Long Dagger-Axe (Ge) with Curved, Inlaid Haft, Chinese, 14th–11th century BC, Harvard Art Museums/Arthur M. Sackler Museum.

Wednesday, September 19, 2012
3:30pm – 4:30pm

Arthur M. Sackler Museum, 485 Broadway, Cambridge, MA 02138

Ritual and Technology in Chinese Ceremonial Weapons
Two-Point Perspective Gallery Talk

Rowan Flad, Professor of Anthropology, Harvard University. Ariel O’Connor, Assistant Objects Conservator, Straus Center for Conservation and Technical Studies, Harvard Art Museums

Ornately decorated ritual weapons from the Xia and Shang dynasties (c. 2070–1046 BC) exemplify strength, power, and elitism in early Chinese society, yet little is known about their manufacture and use. Examining these objects through scientific methods, including X-radiography and micro-CT scanning, has yielded new observations about early technology, production organization, and burial practices in ancient China. This gallery talk will highlight recent scientific analysis in combination with archaeological and contextual evidence to reveal new insights into elite ritual weapons in ancient Chinese society.

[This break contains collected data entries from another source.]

(** A decision is withdrawn when its command is not pending. *)
Lemma drop_state hand s k : delivery_ok count hand s → delivery_ok count hand (set_states (delete k (flow_states s)) s).
Proof.
  intros [[pl Hpl] [Hw Hf] Hwin]. split; [exists pl; by destruct Hpl| |done]. split; cbn; unfold current; cbn.
  - intros c [_ Hc]%lookup_delete_Some Hwt. by apply Hw.
  - intros p c Hp [_ Hc]%lookup_delete_Some. by apply Hf.
Qed.

Lemma drop_state_flows issued s k : flow_pending s !! k = None → flows_ok g e issued s → flows_ok g e issued (set_states (delete k (flow_states s)) s).
Proof.
  intros Hk []. split; cbn; try done.
  - intros j f [_ Hj]%lookup_delete_Some. eauto.
  - apply map_subseteq_spec. intros j f Hj. apply lookup_delete_Some. split; [congruence|]. by eapply lookup_weaken.
  - pose proof (map_subseteq_size _ _ (delete_subseteq (flow_states s) k)). lia.
  - destruct (bundle s); [done|]. by rewrite fo_bundle0, delete_empty.
Qed.

(** The latest decision of a flow becomes pending, from a place where it waits. *)
Lemma make_pending issued hand hand' s c : flows_ok g e issued s → delivery_ok count hand s → current s c →
  (hand' = None ∨ hand' = hand ∧ hand ≠ Some (command_id c)) → flow_in_flight s !! command_id c = None →
  (∀ k r, flow_partial_retries s !! k = Some r → retry_command_id r ≠ command_id c) →
  default 0 (flow_attempts s !! command_id c) = count (command_id c) → count (command_id c) < FLOW_COMMAND_MAX_ATTEMPTS →
  delivery_ok count hand' (set_pending (<[command_key c := FlowCommand c]> (flow_pending s)) s).
Proof.
  intros Hok [[pl Hpl] [Hw Hf] Hwin] Hc Hh Hfl Hre Hat Hlt. split.
  - exists (<[command_id c := Pending]> pl). destruct Hpl. split; cbn.
    + intros k c' Hk. destruct (decide (command_id c' = command_id c)) as [Heq|]; [by rewrite Heq, lookup_insert_eq|]. rewrite lookup_insert_ne by done.
      apply lookup_insert_Some in Hk as [[_ [= ->]]|[_ Hk]]; [done|]. by eapply pl_pending0.
    + intros i p Hp. rewrite lookup_insert_ne by congruence. by eapply pl_in_flight0.
    + intros k r Hr. rewrite lookup_insert_ne by (intros Heq; by apply (Hre k r Hr)). by eapply pl_retries0.
    + intros i Hi. destruct Hh as [->|[-> Hne]]; [done|]. rewrite lookup_insert_ne by congruence. by apply pl_hand0.
  - split; cbn; [|done]. intros c' Hc' Hwt. destruct (decide (command_id c' = command_id c)) as [Heq|Hne].
    { rewrite Heq. by split. }
    apply (Hw c' Hc'). unfold waits in Hwt. cbn in Hwt. destruct Hwt as [Hp|[Hr|Hi]].
    + left. apply lookup_insert_Some in Hp as [[_ [= ->]]|[_ Hp]]; [done|done].
    + by right; left.
    + right; right. by destruct Hh as [->|[-> _]].
  - unfold window in *. cbn. destruct Hh as [->|[-> _]]; [destruct hand|]; lia.
Qed.

Lemma make_pending_flows issued s c : flows_ok g e issued s → current s c →
  flows_ok g e issued (set_pending (<[command_key c := FlowCommand c]> (flow_pending s)) s).
Proof. intros [] Hc. split; cbn; try done. by apply insert_subseteq_l. Qed.

(** A new decision replaces that of its flow. *)
Definition put_decision (c : FlowCommandFrame) (s : GatewayState) : GatewayState :=
  set_pending (<[command_key c := FlowCommand c]> (flow_pending s)) (set_states (<[command_key c := FlowCommand c]> (flow_states s)) s).

Lemma put_decision_flows issued s c : flows_ok g e issued s → issued !! command_id c = None → fc_gateway_id c = g → fc_controller_epoch c = e →
  flow_boot_id s = Some (fc_boot_id c) → bundle s ≠ None → (flow_states s !! command_key c = None → Z.of_nat (size (flow_states s)) < FLOW_COMMAND_STATE_CAPACITY) →
  flows_ok g e (<[command_id c := c]> issued) (put_decision c s).
Proof.
  intros Hok Hnew Hg He Hb Hbu Hsz. apply (flows_ok_grow _ _ _ (<[command_id c := c]> issued)) in Hok; [|by apply insert_subseteq]. destruct Hok. split; cbn; try done.
  - intros k f [[<- <-]|[_ Hf]]%lookup_insert_Some; [|eauto]. exists c. split_and!; try done. apply lookup_insert_eq.
  - by apply insert_mono.
  - destruct (flow_states s !! command_key c) as [f|] eqn:Hf; [rewrite map_size_insert_Some by eauto; lia|]. rewrite map_size_insert_None by done. specialize (Hsz eq_refl). lia.
  - by destruct (bundle s).
Qed.

Lemma put_decision_delivery issued hand s c : flows_ok g e issued s → delivery_ok count hand s → issued !! command_id c = None →
  (∀ i, hand = Some i → is_Some (issued !! i)) → count (command_id c) = 0 → delivery_ok count hand (put_decision c s).
Proof.
  intros Hok [[pl Hpl] [Hw Hf] Hwin] Hnew Hh Hz. split; [|split|done].
  - exists (<[command_id c := Pending]> pl). destruct Hpl. split; cbn.
    + intros k c' [[<- [= <-]]|[_ Hk]]%lookup_insert_Some; [apply lookup_insert_eq|]. rewrite lookup_insert_ne; [by eapply pl_pending0|].
      destruct (pending_current _ _ _ _ _ _ Hok Hk) as (x & [= <-] & _ & Hx%(current_issued _ _ _ _ _ Hok)). congruence.
    + intros i p Hp. rewrite lookup_insert_ne; [by eapply pl_in_flight0|]. destruct (fo_in_flight _ _ _ _ Hok i p Hp) as (x & _ & _ & _ & ?). congruence.
    + intros k r Hr. rewrite lookup_insert_ne; [by eapply pl_retries0|]. destruct (fo_retries _ _ _ _ Hok k r Hr) as (x & ? & _). congruence.
    + intros i Hi. rewrite lookup_insert_ne; [by apply pl_hand0|]. destruct (Hh i Hi). congruence.
  - unfold current, waits. cbn. intros c' [[Hk [= <-]]|[Hne Hc]]%lookup_insert_Some Hwt.
    + destruct (flow_attempts s !! command_id c) as [n|] eqn:Hn; [|unfold FLOW_COMMAND_MAX_ATTEMPTS; cbn; lia].
      apply (fo_attempts _ _ _ _ Hok) in Hn as [? ?]. congruence.
    + rewrite lookup_insert_ne in Hwt by done. by apply Hw.
  - unfold current. cbn. intros p c' Hp [[Hk [= <-]]|[Hne Hc]]%lookup_insert_Some; [|by apply Hf].
    destruct (fo_in_flight _ _ _ _ Hok _ _ Hp) as (? & _ & _ & _ & ?). congruence.
Qed.

(** Nothing is on its way. *)
Lemma clear_delivery_flows issued s : flows_ok g e issued s → flows_ok g e issued (clear_flow_delivery s).
Proof. intros []. split; cbn; try done; try (intros; by rewrite lookup_empty in * ); [apply map_empty_subseteq|apply NoDup_nil_2]. Qed.

Lemma clear_delivery_ok s : delivery_ok count None (clear_flow_delivery s).
Proof.
  split; [exists ∅; split; cbn; try (intros; by rewrite lookup_empty in * ); done| |by vm_compute].
  split; cbn; [|intros; by rewrite lookup_empty in * ]. intros c _ Hwt. unfold waits in Hwt. cbn in Hwt. rewrite !lookup_empty in Hwt. naive_solver.
Qed.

This series considers objects from more than one point of view. The informal talks, many of them by Harvard Art Museums curators, conservators, and educators and Harvard University faculty members, are designed to stimulate thinking about works of art and to encourage participants to explore their own ways of seeing.

Free with the price of admission.

Gallery talks are informal and include discussion. Limited to 25 participants; please arrive early.